4.7 - CVE-2022-49607

In the Linux kernel, the following vulnerability has been resolved:

perf/core: Fix data race between perf_event_set_output() and perf_mmap_close()

Yang Jihing reported a race between perf_event_set_output() and perf_mmap_close():

CPU1 CPU2

perf_mmap_close(e2)
if (atomic_dec_and_test(&e2->rb->mmap_count)) // 1 - > 0
detach_rest = true

ioctl(e1, IOC_SET_OUTPUT, e2)
perf_event_set_output(e1, e2)

...
list_for_each_entry_rcu(e, &e2->rb->event_list, rb_entry)
ring_buffer_attach(e, NULL);
// e1 isn't yet added and
// therefore not detached

ring_buffer_attach(e1, e2->rb)
list_add_rcu(&e1->rb_entry,
&e2->rb->event_list)

After this; e1 is attached to an unmapped rb and a subsequent perf_mmap() will loop forever more:

again:
mutex_lock(&e->mmap_mutex);
if (event->rb) {
...
if (!atomic_inc_not_zero(&e->rb->mmap_count)) {
...
mutex_unlock(&e->mmap_mutex);
goto again;
}
}

The loop in perf_mmap_close() holds e2->mmap_mutex, while the attach in perf_event_set_output() holds e1->mmap_mutex. As such there is no serialization to avoid this race.

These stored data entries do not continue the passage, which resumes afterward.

(** * rclone: entry point, [dedupe] command, mount test helpers and the core
    operations they call

    The development follows the layout of the repository:
    - [fs]: the core package (objects, dedupe, lister, transfers, sync);
    - [cmd]: process-level helpers ([log.Fatal], argument checks);
    - [dedupe]: the [dedupe] subcommand;
    - [rclone]: [main];
    - [go_strings]: the functions of Go's package strings the helpers call;
    - [mount_test]: the helpers of the mount test-suite. *)

From Stdlib Require Import Ascii.
From stdpp Require Import gmap gmultiset strings list pretty sorting.

(** ** Package [fs]: objects and stores *)

Module fs.

(** Modelled from the spec: the hash algorithms every implementation
    supports (package fs itself is not part of the sources). *)
Inductive HashAlgorithm := HashMD5 | HashSHA1.

Global Instance HashAlgorithm_eq_dec : EqDecision HashAlgorithm.
Proof. solve_decision. Defined.

(** Modelled from the spec: the attributes of an Object (the interface
    [fs.Object] is not part of the sources).  Its [remote], the path relative
    to the root, is the key under which a store holds it.  Sizes are in bytes
    (negative: unknown), instants in nanoseconds. *)
Record Object := mkObject {
  o_size : Z;
  o_mod_time : Z;
  o_md5 : string;
  o_sha1 : string
}.

Global Instance Object_eq_dec : EqDecision Object.
Proof. solve_decision. Defined.

Definition digest (a : HashAlgorithm) (o : Object) : string :=
  match a with HashMD5 => o_md5 o | HashSHA1 => o_sha1 o end.

(** Modelled from the spec: a remote whose namespace may hold several
    objects under one name (as Google Drive does): every name maps to the
    objects found under it, in the order the listing enumerates them. *)
Abbreviation Store := (gmap string (list Object)).

Definition objects_at (st : Store) (name : string) : list Object :=
  default [] (st !! name).

Definition name_taken (st : Store) (name : string) : bool :=
  bool_decide (objects_at st name ≠ []).

(** Replace the objects held under a name; a name left without objects is
    removed from the store. *)
Definition set_objects (name : string) (objs : list Object) (st : Store)
  : Store :=
  match objs with
  | [] => delete name st
  | _ => <[name := objs]> st
  end.

(** ** Deduplication *)

(** Modelled from the spec: the modes of [fs.Deduplicate].  The dedupe
    command names [fs.DeduplicateInteractive]; the other five are those of
    its help text. *)
Inductive DeduplicateMode :=
| DeduplicateInteractive
| DeduplicateSkip
| DeduplicateFirst
| DeduplicateNewest
| DeduplicateOldest
| DeduplicateRename.

Global Instance DeduplicateMode_eq_dec : EqDecision DeduplicateMode.
Proof. solve_decision. Defined.

(** Modelled from the spec: the six mode names of [--dedupe-mode]
    (interactive|skip|first|newest|oldest|rename). *)
Definition mode_names : list (string * DeduplicateMode) :=
  [ ("interactive", DeduplicateInteractive);
    ("skip", DeduplicateSkip);
    ("first", DeduplicateFirst);
    ("newest", DeduplicateNewest);
    ("oldest", DeduplicateOldest);
    ("rename", DeduplicateRename) ].

Definition valid_mode_names : list string := mode_names.*1.

Fixpoint assoc {A} (k : string) (l : list (string * A)) : option A :=
  match l with
  | [] => None
  | (k', v) :: l' => if decide (k' = k) then Some v else assoc k l'
  end.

Change perf_event_set_output() to take both e1->mmap_mutex and e2->mmap_mutex to alleviate that problem. Additionally, have the loop in perf_mmap() detach the rb directly, this avoids having to wait for the concurrent perf_mmap_close() to get around to doing it to make progress.